(** The directories of [p] made from the root down, as far as that goes:
    the tree afterwards, and what stopped the walk, if anything did (a
    regular file in the way, a name over the limit). The directories made
    before the stop stay. *)
Fixpoint mkdirp (t : node) (p : list string) : node * option exn :=
  match p with
  | [] =>
      match t with
      | Dir _ => (t, None)
      | File _ => (t, Some (SystemError "EEXIST"))
      end
  | c :: p' =>
      match t with
      | File _ => (t, Some (SystemError "ENOTDIR"))
      | Dir es =>
          if Path.nameTooLong c then (t, Some (SystemError "ENAMETOOLONG"))
          else
            let (t', stop) := mkdirp (default (Dir ∅) (es !! c)) p' in
            (Dir (<[c := t']> es), stop)
      end
  end.

(** [fs.mkdirSync(p, { recursive: true })]: the tree afterwards and the
    exception thrown, if any. *)
Definition mkdirSync (t : node) (p : list string) : node * option exn :=
  if negb (Path.nulFree p) then (t, Some (SystemError "ERR_INVALID_ARG_VALUE"))
  else if Path.tooLong p then (t, Some (SystemError "ENAMETOOLONG"))
  else mkdirp t p.

Fixpoint write (t : node) (p : list string) (content : string) : result node :=
  match p with
  | [] =>
      match t with
      | File _ => Ok (File content)
      | Dir _ => Throw (SystemError "EISDIR")
      end
  | c :: p' =>
      match t with
      | File _ => Throw (SystemError "ENOTDIR")
      | Dir es =>
          match es !! c with
          | Some t' =>
              match write t' p' content with
              | Ok t'' => Ok (Dir (<[c := t'']> es))
              | Throw e => Throw e
              end
          | None =>
              match p' with
              | [] => Ok (Dir (<[c := File content]> es))
              | _ :: _ => Throw (SystemError "ENOENT")
              end
          end
      end
  end.

(** [fs.writeFileSync(p, content, 'utf8')] *)
Definition writeFileSync (t : node) (p : list string) (content : string) : result node :=
  if negb (Path.valid p) then Throw (Path.refusal p)
  else write t p content.

(** [fs.readFileSync(p, 'utf8')] *)
Definition readFileSync (t : node) (p : list string) : result string :=
  if negb (Path.valid p) then Throw (Path.refusal p)
  else match lookup t p with
       | Some (File content) => Ok content
       | Some (Dir _) => Throw (SystemError "EISDIR")
       | None => Throw (SystemError "ENOENT")
       end.

(** The entry at [p] taken out of its directory; [None] when there is no
    such entry to take out (the root has no parent). *)
Fixpoint remove (t : node) (p : list string) : option node :=
  match p with
  | [] => None
  | c :: p' =>
      match t with
      | File _ => None
      | Dir es =>
          match es !! c with
          | None => None
          | Some t' =>
              match p' with
              | [] => Some (Dir (delete c es))
              | _ :: _ =>
                  match remove t' p' with
                  | Some t'' => Some (Dir (<[c := t'']> es))
                  | None => None
                  end
              end
          end
      end
  end.

(** [fs.rmSync(p, { recursive: true, force: true })]: a missing path is
    not an error; the root cannot be removed. *)
Definition rmSync (t : node) (p : list string) : result node :=
  if negb (Path.valid p) then Throw (Path.refusal p)
  else match p with
       | [] => Throw (SystemError "EBUSY")
       | _ :: _ => Ok (default t (remove t p))
       end.

(** [fs.unlinkSync(p)] *)
Definition unlinkSync (t : node) (p : list string) : result node :=
  if negb (Path.valid p) then Throw (Path.refusal p)
  else match lookup t p with
       | Some (File _) =>
           match remove t p with
           | Some t' => Ok t'
           | None => Throw (SystemError "ENOENT")
           end
       | Some (Dir _) => Throw (SystemError "EISDIR")
       | None => Throw (SystemError "ENOENT")
       end.

End Fs.

(** ** The world the task functions act on *)

(** What reaches the terminal: the [console] method or spinner call, and
    its arguments. *)
Inductive channel := log | warn | error | spinner_start | spinner_fail | spinner_succeed.

Inductive arg :=
| Txt (s : string)        (* a string argument *)
| Inspect (v : json)      (* an object argument, printed by the runtime *)
| InspectExn (e : exn).   (* a caught exception, printed by the runtime *)

Definition output : Type := channel * list arg.

Record world := World {
  currentDir : list string;   (* [let currentDir = process.cwd()] *)
  fs : node;
  console : list output
}.

Definition set_currentDir (d : list string) (w : world) : world :=
  World d (fs w) (console w).
Definition set_fs (t : node) (w : world) : world :=
  World (currentDir w) t (console w).
Definition print (o : output) (w : world) : world :=
  World (currentDir w) (fs w) (console w ++ [o]).

(** Computations that read and change the world and may throw; what was
    done before a throw stays done. *)
Definition M (A : Type) : Type := world -> result A * world.

Definition ret {A} (a : A) : M A := fun w => (Ok a, w).
Definition throw {A} (e : exn) : M A := fun w => (Throw e, w).
Definition bind {A B} (m : M A) (k : A -> M B) : M B :=
  fun w =>
    match m w with
    | (Ok a, w') => k a w'
    | (Throw e, w') => (Throw e, w')
    end.

Declare Scope agent_scope.
Delimit Scope agent_scope with agent.
Notation "'let*' x ':=' m 'in' k" := (bind m (fun x => k))
  (at level 10, x name, m at level 100, k at level 200, only parsing) : agent_scope.
Open Scope agent_scope.

Definition console_log (args : list arg) : M unit := fun w => (Ok tt, print (log, args) w).
Definition console_warn (args : list arg) : M unit := fun w => (Ok tt, print (warn, args) w).
Definition console_error (args : list arg) : M unit := fun w => (Ok tt, print (error, args) w).
Definition spinner (c : channel) (text : string) : M unit :=
  fun w => (Ok tt, print (c, [Txt text]) w).

Definition lift {A} (f : node -> result A) : M A := fun w =>
  match f (fs w) with
  | Ok a => (Ok a, w)
  | Throw e => (Throw e, w)
  end.

Definition update (f : node -> result node) : M unit := fun w =>
  match f (fs w) with
  | Ok t => (Ok tt, set_fs t w)
  | Throw e => (Throw e, w)
  end.

(** [fs.mkdirSync(p, { recursive: true })] *)
Definition mkdirSync (p : list string) : M unit := fun w =>
  match Fs.mkdirSync (fs w) p with
  | (t, None) => (Ok tt, set_fs t w)
  | (t, Some e) => (Throw e, set_fs t w)
  end.

Definition set_cwd (d : list string) : M unit := fun w => (Ok tt, set_currentDir d w).

Definition existsSync (p : list string) : M bool := fun w => (Ok (Fs.existsSync (fs w) p), w).

(** [path.resolve(currentDir, p)]: a [p] that is not a string is refused. *)
Definition path_resolve (p : option json) : M (list string) := fun w =>
  match p with
  | Some (JStr s) => (Ok (Path.resolve (currentDir w) s), w)
  | _ => (Throw (TypeError "ERR_INVALID_ARG_TYPE"), w)
  end.

(** The [data] argument of [fs.writeFileSync]: a string, nothing else. *)
Definition file_data (content : option json) : M string :=
  match content with
  | Some (JStr s) => ret s
  | _ => throw (TypeError "ERR_INVALID_ARG_TYPE")
  end.

(** ** The task functions *)

Definition nl : string := Str.b1 10.

(** 2. Write to a file (creates file and folders if needed) *)
Definition writeFile (targetPath content : option json) : M unit :=
  let* fullPath := path_resolve targetPath in
  let* _ := mkdirSync (Path.dirname fullPath) in
  let* data := file_data content in
  let* _ := update (fun t => Fs.writeFileSync t fullPath data) in
  console_log [Txt "📄 File written:"; Txt (Path.show fullPath)].

(** 3. Read a file *)
Definition readFile (targetPath : option json) : M json :=
  let* fullPath := path_resolve targetPath in
  let* found := existsSync fullPath in
  if found : bool then
    let* content := lift (fun t => Fs.readFileSync t fullPath) in
    let* _ := console_log [Txt "📖 File content from:"; Txt (Path.show fullPath)] in
    let* _ := console_log [Txt content] in
    ret (JStr content)
  else
    let* _ := console_warn [Txt "⚠️ File not found:"; Txt (Path.show fullPath)] in
    ret JNull.

(** 4. Edit file *)
Definition editFile (targetPath content : option json) : M unit :=
  let* fullPath := path_resolve targetPath in
  let* found := existsSync fullPath in
  if found : bool then
    let* data := file_data content in
    let* _ := update (fun t => Fs.writeFileSync t fullPath data) in
    console_log [Txt "✏️ File edited:"; Txt (Path.show fullPath)]
  else
    console_warn [Txt "⚠️ Cannot edit, file not found:"; Txt (Path.show fullPath)].

(** 5. Change working directory (virtual) *)
Definition changeDirectory (newPath : option json) : M unit :=
  let* targetPath := path_resolve newPath in
  let* found := existsSync targetPath in
  let* isDir := (if found : bool then lift (fun t => Fs.isDirectory t targetPath) else ret false) in
  if isDir : bool then
    let* _ := set_cwd targetPath in
    console_log [Txt "📁 Changed directory to:"; Txt (Path.show targetPath)]
  else
    let* _ := mkdirSync targetPath in
    let* _ := set_cwd targetPath in
    console_log [Txt "📁 Created and changed directory to:"; Txt (Path.show targetPath)].

(** [paths.forEach(...)] of [cleanUp] *)
Fixpoint cleanUp_each (paths : list json) : M unit :=
  match paths with
  | [] => ret tt
  | p :: rest =>
      let* fullPath := path_resolve (Some p) in
      let* found := existsSync fullPath in
      let* _ := (if found : bool then
                   let* isDir := lift (fun t => Fs.isDirectory t fullPath) in
                   let* _ := (if isDir : bool
                              then update (fun t => Fs.rmSync t fullPath)
                              else update (fun t => Fs.unlinkSync t fullPath)) in
                   console_log [Txt "🧹 Removed:"; Txt (Path.show fullPath)]
                 else ret tt) in
      cleanUp_each rest
  end.

(** cleanUp() - remove unwanted files or directories *)
Definition cleanUp (paths : option json) : M unit :=
  match paths with
  | Some (JArr items) => cleanUp_each items
  | _ => throw (TypeError "paths.forEach is not a function")
  end.

(** fileContains() - check if file has a specific string *)
Definition fileContains (filePath searchText : option json) : M bool :=
  match filePath with
  | Some (JStr s) =>
      let* fullPath := path_resolve (Some (JStr (Str.trim s))) in
      let* found := existsSync fullPath in
      if found : bool then
        let* content := lift (fun t => Fs.readFileSync t fullPath) in
        ret (Str.includes (Js.text searchText) content)
      else ret false
  | _ => throw (TypeError "filePath.trim is not a function")
  end.

(** logStep() - describe the step being performed *)
Definition logStep (description : option json) : M unit :=
  let* _ := console_log [Txt nl] in
  console_log [Txt "🔧  Step: "; Txt (Js.text description)].

Definition isErrorLine (line : string) : bool :=
  Str.includes "error" (Str.toLowerCase line) || Str.includes "ERR_" line.

(** [lines.forEach(...)] of [parseShellErrors]: the array [errors] is
    threaded through, [push] appends at its end. *)
Fixpoint collectErrors (lines : list string) (errors : list string) : list string :=
  match lines with
  | [] => errors
  | line :: rest =>
      collectErrors rest (if isErrorLine line then errors ++ [Str.trim line] else errors)
  end.

Fixpoint print_each (prefix : list arg) (l : list string) : M unit :=
  match l with
  | [] => ret tt
  | x :: rest => let* _ := console_log (prefix ++ [Txt x]) in print_each prefix rest
  end.

(** parseShellErrors() - extract common error patterns from stderr *)
Definition parseShellErrors (stderr : option json) : M (list string) :=
  match stderr with
  | Some (JStr s) =>
      let errors := collectErrors (Str.split "010" s) [] in
      let* _ := (if (0 <? length errors)%nat
                 then let* _ := console_log [Txt "🛑 Detected Errors:"] in
                      print_each [Txt "•"] errors
                 else console_log [Txt "✅ No critical errors found in stderr"]) in
      ret errors
  | _ => throw (TypeError "stderr.split is not a function")
  end.

(** The capture of [/Can't resolve '(.*?)'/] once its literal front has
    matched: the shortest run of characters other than line terminators
    that a quote follows. *)
Fixpoint lazyUntilQuote (s : string) : option string :=
  match s with
  | EmptyString => None
  | String c s' =>
      if Ascii.eqb c "'" then Some EmptyString
      else if Ascii.eqb c "010" || Ascii.eqb c "013"
              || Str.startsWith (Str.b3 226 128 168) s
              || Str.startsWith (Str.b3 226 128 169) s then None
      else match lazyUntilQuote s' with
           | Some m => Some (String c m)
           | None => None
           end
  end.

(** [stderr.match(/Can't resolve '(.*?)'/)]: the capture of the leftmost
    match, [None] for [null]. *)
Fixpoint matchCantResolve (s : string) : option string :=
  match match Str.stripPrefix "Can't resolve '" s with
        | Some r => lazyUntilQuote r
        | None => None
        end with
  | Some m => Some m
  | None =>
      match s with
      | EmptyString => None
      | String _ s' => matchCantResolve s'
      end
  end.

Definition reactHint : string :=
  "Did you forget to import React?" ++ nl ++ "  👉 Add: import React from 'react'".

Definition missingDependency (m : string) : string :=
  "Missing dependency: " ++ m ++ nl ++ "  👉 Try: npm install " ++ m.

Definition print_suggestions (suggestions : list string) : M unit :=
  if (0 <? length suggestions)%nat
  then let* _ := console_log [Txt "💡 Suggestions:"] in
       print_each [Txt "•"] suggestions
  else ret tt.

(** [Array.prototype.includes] with a string argument *)
Definition arrayIncludes (items : list json) (lit : string) : bool :=
  existsb (fun v => Js.is_str (Some v) lit) items.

- [Your task]:
Retype exactly the lines above, from the one with "File _ => None" through the one with "Definition set_currentDir (d", inclusive.

- [Written response]:
      | File _ => None
      | Dir es =>
          match es !! c with
          | None => None
          | Some t' =>
              match p' with
              | [] => Some (Dir (delete c es))
              | _ :: _ =>
                  match remove t' p' with
                  | Some t'' => Some (Dir (<[c := t'']> es))
                  | None => None
                  end
              end
          end
      end
  end.

(** [fs.rmSync(p, { recursive: true, force: true })]: a missing path is
    not an error; the root cannot be removed. *)
Definition rmSync (t : node) (p : list string) : result node :=
  if negb (Path.valid p) then Throw (Path.refusal p)
  else match p with
       | [] => Throw (SystemError "EBUSY")
       | _ :: _ => Ok (default t (remove t p))
       end.

(** [fs.unlinkSync(p)] *)
Definition unlinkSync (t : node) (p : list string) : result node :=
  if negb (Path.valid p) then Throw (Path.refusal p)
  else match lookup t p with
       | Some (File _) =>
           match remove t p with
           | Some t' => Ok t'
           | None => Throw (SystemError "ENOENT")
           end
       | Some (Dir _) => Throw (SystemError "EISDIR")
       | None => Throw (SystemError "ENOENT")
       end.

End Fs.

(** ** The world the task functions act on *)

(** What reaches the terminal: the [console] method or spinner call, and
    its arguments. *)
Inductive channel := log | warn | error | spinner_start | spinner_fail | spinner_succeed.

Inductive arg :=
| Txt (s : string)        (* a string argument *)
| Inspect (v : json)      (* an object argument, printed by the runtime *)
| InspectExn (e : exn).   (* a caught exception, printed by the runtime *)

Definition output : Type := channel * list arg.

Record world := World {
  currentDir : list string;   (* [let currentDir = process.cwd()] *)
  fs : node;
  console : list output
}.

Definition set_currentDir (d : list string) (w : world) : world :=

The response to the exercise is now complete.